Durham J D, Kumpe D A, Van Stiegmann G, Goff J S, Subber S W, Rothbarth L J
Department of Radiology, University of Colorado Health Sciences Center, Denver 80262.
Radiology. 1990 Oct;177(1):229-33. doi: 10.1148/radiology.177.1.2399322.

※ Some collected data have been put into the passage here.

Definition Now (wall : Z) (c : Clock) : Timestamp * Clock :=
  let t := if Physical (last c) <? wall then mkTS wall 0 (nodeID c)
           else mkTS (Physical (last c)) (uint32 (Logical (last c) + 1)) (nodeID c) in
  (t, mkClock (nodeID c) t).

Definition Update (wall : Z) (remote : Timestamp) (c : Clock) : Timestamp * Clock :=
  let maxPhys := wall in
  let maxPhys := if maxPhys <? Physical (last c) then Physical (last c) else maxPhys in
  let maxPhys := if maxPhys <? Physical remote then Physical remote else maxPhys in
  let logical :=
    if (maxPhys =? Physical (last c)) && (maxPhys =? Physical remote) then
      let logical := Logical (last c) in
      let logical := if logical <? Logical remote then Logical remote else logical in
      uint32 (logical + 1)
    else if maxPhys =? Physical (last c) then uint32 (Logical (last c) + 1)
    else if maxPhys =? Physical remote then uint32 (Logical remote + 1)
    else 0 in
  let t := mkTS maxPhys logical (nodeID c) in
  (t, mkClock (nodeID c) t).

(** ** The order of timestamps *)

Definition ts_lt (a b : Timestamp) : Prop := Before a b = true.

Lemma ts_lt_iff a b :
  ts_lt a b ↔ Physical a < Physical b ∨ Physical a = Physical b ∧
    (Logical a < Logical b ∨ Logical a = Logical b ∧ str_lt (NodeID a) (NodeID b)).
Proof.
  unfold ts_lt, Before, str_lt.
  destruct (Z.eqb_spec (Physical a) (Physical b)), (Z.eqb_spec (Logical a) (Logical b)); simpl;
    rewrite ?Z.ltb_lt; intuition lia.
Qed.

#[export] Instance ts_lt_strict : StrictOrder ts_lt.
Proof.
  split.
  - intros a. unfold complement. rewrite ts_lt_iff. intros [?|[_ [?|[_ H]]]]; [lia|lia|].
    by apply (irreflexivity str_lt) in H.
  - intros a b c. rewrite !ts_lt_iff.
    intros [?|[? [?|[? H1]]]] [?|[? [?|[? H2]]]]; try (left; lia); right; (split; [lia|]);
      try (left; lia); right. split; [lia|]. by transitivity (NodeID b).
Qed.

Lemma ts_lt_total a b : ts_lt a b ∨ a = b ∨ ts_lt b a.
Proof.
  rewrite !ts_lt_iff. destruct (Z.lt_trichotomy (Physical a) (Physical b)) as [?|[?|?]]; [auto| |auto].
  destruct (Z.lt_trichotomy (Logical a) (Logical b)) as [?|[?|?]]; [tauto| |intuition lia].
  destruct (str_lt_total (NodeID a) (NodeID b)) as [?|[?|?]]; [tauto| |intuition lia].
  right; left. destruct a, b; simpl in *; congruence.
Qed.

Lemma Equal_iff a b : Equal a b = true ↔ a = b.
Proof.
  unfold Equal. rewrite !andb_true_iff, !Z.eqb_eq, String.eqb_eq.
  destruct a, b; simpl. naive_solver.
Qed.

(** ** One call *)

(** [t] is later than [b] by the physical or the logical part alone. *)
Definition after (b t : Timestamp) : Prop :=
  Physical b < Physical t ∨ Physical b = Physical t ∧ Logical b < Logical t.

Lemma after_lt b t : after b t → ts_lt b t.
Proof. rewrite ts_lt_iff. unfold after. tauto. Qed.

Lemma uint32_small x : 0 ≤ x < 2 ^ 32 → uint32 x = x.
Proof. apply Z.mod_small. Qed.

Lemma clock_now_spec wall c k :
  0 ≤ Logical (last c) ≤ k → k + 1 < 2 ^ 32 →
  let '(t, c') := Now wall c in
  last c' = t ∧ nodeID c' = nodeID c ∧ NodeID t = nodeID c ∧
  0 ≤ Logical t ≤ k + 1 ∧ after (last c) t.
Proof.
  intros Hl Hk. unfold Now, after. destruct (Z.ltb_spec (Physical (last c)) wall); simpl.
  - repeat split; lia.
  - rewrite uint32_small by lia. repeat split; lia.
Qed.

Lemma clock_update_spec wall r c k :
  0 ≤ Logical (last c) ≤ k → 0 ≤ Logical r ≤ k → k + 1 < 2 ^ 32 →
  let '(t, c') := Update wall r c in
  last c' = t ∧ nodeID c' = nodeID c ∧ NodeID t = nodeID c ∧
  0 ≤ Logical t ≤ k + 1 ∧ after (last c) t ∧ after r t.
Proof.
  intros Hl Hr Hk. unfold Update, after. simpl.
  set (m1 := if wall <? Physical (last c) then Physical (last c) else wall).
  assert (wall ≤ m1 ∧ Physical (last c) ≤ m1) as [H1 H2]
    by (unfold m1; destruct (Z.ltb_spec wall (Physical (last c))); lia).
  set (m := if m1 <? Physical r then Physical r else m1).
  assert (m1 ≤ m ∧ Physical r ≤ m) as [H3 H4]
    by (unfold m; destruct (Z.ltb_spec m1 (Physical r)); lia).
  clearbody m1 m.
  destruct (Z.eqb_spec m (Physical (last c))), (Z.eqb_spec m (Physical r)); simpl;
    try destruct (Z.ltb_spec (Logical (last c)) (Logical r));
    rewrite ?uint32_small by lia; repeat split; lia.
Qed.

(** ** Nodes exchanging timestamps

    A trace is a list of events; a receive names the earlier event whose stamp
    it merges.  [exec] runs the clocks and collects the stamp of every event. *)

Inductive event :=
| Local (node : string) (wall : Z)
| Recv (node : string) (wall : Z) (src : nat).

Definition node_of (e : event) : string :=
  match e with Local n _ | Recv n _ _ => n end.

Record sys := mkSys { clocks : gmap string Clock; stamps : list Timestamp }.

Definition clock_of (σ : sys) (n : string) : Clock := default (NewClock n) (clocks σ !! n).

Definition record_stamp (σ : sys) (n : string) (tc : Timestamp * Clock) : sys :=
  mkSys (<[n := tc.2]> (clocks σ)) (stamps σ ++ [tc.1]).

Definition exec1 (σ : option sys) (e : event) : option sys :=
  σ ← σ;
  match e with
  | Local n w => Some (record_stamp σ n (Now w (clock_of σ n)))
  | Recv n w i => r ← stamps σ !! i; Some (record_stamp σ n (Update w r (clock_of σ n)))
  end.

Minilaparotomy and direct catheterization of the mesenteric vein for variceal embolization was attempted in 15 patients in whom medical and endoscopic treatment of variceal hemorrhage had failed. Hemorrhage was controlled immediately after the procedure in 11 patients. The 30-day survival rate was 60% (n = 9). The cause of death in six patients was variceal bleeding (n = 2), liver failure (n = 3), and respiratory failure (n = 1). The 6-month survival rate was 33% (n = 5), and the 1-year survival rate was 27% (n = 4). Bleeding recurred in 67% of surviving patients; however, fatal variceal bleeding occurred in only 22% (n = 2). Direct mesenteric vein catheterization allows simplified entry into the portal vein for embolization of bleeding esophageal or gastric varices. Early experience suggests that the results are similar to those of percutaneous transhepatic embolization, without the complications and technical demands of a transhepatic approach.
对15例药物和内镜治疗静脉曲张出血均失败的患者尝试了小切口剖腹术及肠系膜静脉直接插管进行静脉曲张栓塞术。术后11例患者出血立即得到控制。30天生存率为60%(n = 9)。6例患者的死亡原因是静脉曲张出血(n = 2)、肝衰竭(n = 3)和呼吸衰竭(n = 1)。6个月生存率为33%(n = 5),1年生存率为27%(n = 4)。67%的存活患者出血复发;然而,致命性静脉曲张出血仅发生在22%(n = 2)的患者中。肠系膜静脉直接插管可简化进入门静脉以栓塞出血的食管或胃静脉曲张。早期经验表明,结果与经皮经肝栓塞术相似,且无经肝途径的并发症和技术要求。